Studies released by researchers at the Virginia Tech-Wake Forest University School of Biomedical Engineering and Sciences reveal that “football players as young as 7 sustain hits to the head comparable in magnitude to those absorbed by high school and adult players, and most of the hits are sustained in practices, not games,” according to the New York Times.
From the Times:
In the first of the four studies, 19 boys ages 7 and 8 were found to have absorbed 3,061 hits to the head during the 2011 and 2012 seasons, with 60 percent of those hits coming in practice. The players sustained an average of 9 hits per practice and 11 in games, which are less frequent. Although none of the boys received a diagnosed concussion, they absorbed 11 hits of 80g of force, or greater, a level that represents a higher risk of concussion.
“This study demonstrated that some head impacts at this level are similar in magnitude to high-severity impacts at the high school and collegiate level,” the authors wrote.

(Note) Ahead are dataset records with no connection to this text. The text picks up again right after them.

(** ** spatial_join.py *)

(** What geopandas computes for [join_buildings_wind].  Each operation may
    raise. *)
Class Geo : Type := {
  geodataframe : Type;
  (** [gpd.read_file] on the contents of a file. *)
  gpd_read_file_bytes : string -> Py.result geodataframe;
  (** [len(gdf)]. *)
  geo_len : geodataframe -> nat;
  (** [gdf.to_crs(config.PROJECTED_CRS)]. *)
  to_crs : geodataframe -> Py.result geodataframe;
  (** Lines 153-158: the points of the [Longitude] and [Latitude] columns,
      the GeoDataFrame over them, and its CRS. *)
  wind_geodataframe : Frame.frame -> Py.result geodataframe;
  (** [gpd.sjoin_nearest(left, right, how='left', distance_col='distance')]. *)
  sjoin_nearest : geodataframe -> geodataframe -> Py.result geodataframe;
  (** Lines 180-183. *)
  distance_statistics : geodataframe -> Py.result statistics;
  (** [gdf['Gust_Wind_Speed'].isna().sum()]. *)
  count_missing_wind : geodataframe -> Py.result nat;
  (** [gdf.to_csv(path, index=False)], as the contents written. *)
  geo_to_csv_bytes : geodataframe -> string
}.

Section SpatialJoin.

Context {E : Env} {G : Geo}.

Import Py Frame.
Local Open Scope result_scope.
Local Open Scope pipe_scope.

(** [gpd.read_file(path)]; it is called on a path that was just seen to
    exist. *)
Definition gpd_read_file (path : string) : P geodataframe :=
  fun pw => match fs (engine pw) path with
            | Some bytes => (gpd_read_file_bytes bytes, pw)
            | None => (Raise FileNotFoundError, pw)
            end.

(** Lines 106-119: the inventory of the NSI, projected. *)
Definition load_nsi (nsi_path : string) : P geodataframe :=
  pcatch (nsi <- gpd_read_file nsi_path ;;
          plogger (JoinNsiLoaded (geo_len nsi)) ;;;
          nsi_projected <- plift (to_crs nsi) ;;
          plogger JoinNsiProjected ;;;
          pret nsi_projected)
         (fun e => plogger (JoinNsiError e) ;;; praise e).

Definition joined_output (joined_output_dir scenario : string) : string :=
  path_join (path_join joined_output_dir scenario) (scenario ++ ".csv").

(** The body of the [try] for one scenario (lines 141-195). *)
Definition join_scenario_body (nsi_projected : geodataframe)
           (scenario wind_csv output_csv : string) : P unit :=
  ex <- exists_path wind_csv ;;
  if negb ex then
    plogger (JoinWindMissing wind_csv) ;;; praise FileNotFoundError
  else
    plogger (JoinLoadingWind wind_csv) ;;;
    wind_df <- run_engine (pd_read_csv wind_csv) ;;
    plogger (JoinWindLoaded (len wind_df)) ;;;
    wind_gdf <- plift (wind_geodataframe wind_df) ;;
    wind_gdf_projected <- plift (to_crs wind_gdf) ;;
    plogger JoinWindProjected ;;;
    joined_gdf <- plift (sjoin_nearest nsi_projected wind_gdf_projected) ;;
    distances <- plift (distance_statistics joined_gdf) ;;
    plogger (JoinStatistics (geo_len joined_gdf) distances) ;;;
    missing_wind <- plift (count_missing_wind joined_gdf) ;;
    (if (0 <? missing_wind)%nat then plogger (JoinMissingWind missing_wind)
     else pret tt) ;;;
    plogger (JoinSaving output_csv) ;;;
    run_engine (write_file output_csv (geo_to_csv_bytes joined_gdf)) ;;;
    plogger (JoinDone scenario).

(** One pass of the loop over the scenarios (lines 124-199). *)
Definition join_scenario (nsi_projected : geodataframe) (output_dir : string)
           (force_rerun : bool) (joined_files : list (string * string))
           (item : string * string) : P (list (string * string)) :=
  let scenario := fst item in
  let wind_csv := snd item in
  plogger (JoinScenario scenario) ;;;
  let output_csv := joined_output output_dir scenario in
  ex <- exists_path output_csv ;;
  if ex && negb force_rerun then
    plogger (JoinOutputExists output_csv) ;;;
    pret (dict_set scenario output_csv joined_files)
  else
    pcatch (join_scenario_body nsi_projected scenario wind_csv output_csv)
           (fun e => plogger (JoinError scenario e) ;;; praise e) ;;;
    pret (dict_set scenario output_csv joined_files).

Definition join_buildings_wind (nsi_path : string)
           (wind_csv_paths : list (string * string)) (output_dir : string)
           (force_rerun : bool) : P (list (string * string)) :=
  ex <- exists_path nsi_path ;;
  if negb ex then
    plogger (JoinNsiMissing nsi_path) ;;; praise FileNotFoundError
  else
    plogger (JoinLoadingNsi nsi_path) ;;;
    nsi_projected <- load_nsi nsi_path ;;
    joined_files <- pfoldM (join_scenario nsi_projected output_dir force_rerun)
                           wind_csv_paths [] ;;
    plogger (JoinComplete (List.length joined_files)) ;;;
    pret joined_files.

End SpatialJoin.

Section Main.

Context {E : Env} {G : Geo}.

Variable nc_open_bytes : string -> Py.result nc_dataset.

Import Py Frame.
Local Open Scope result_scope.
Local Open Scope pipe_scope.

A second study tracked three teams of players from 9 to 12 for one season. Nearly 12,000 hits were recorded, or an average of 240 per player. Again, players absorbed more hits during practice, and at higher acceleration rates than younger players. As a result, “these data suggest that rules designed to restrict player contact in practice are capable of reducing head impact exposure in youth football,” the authors wrote.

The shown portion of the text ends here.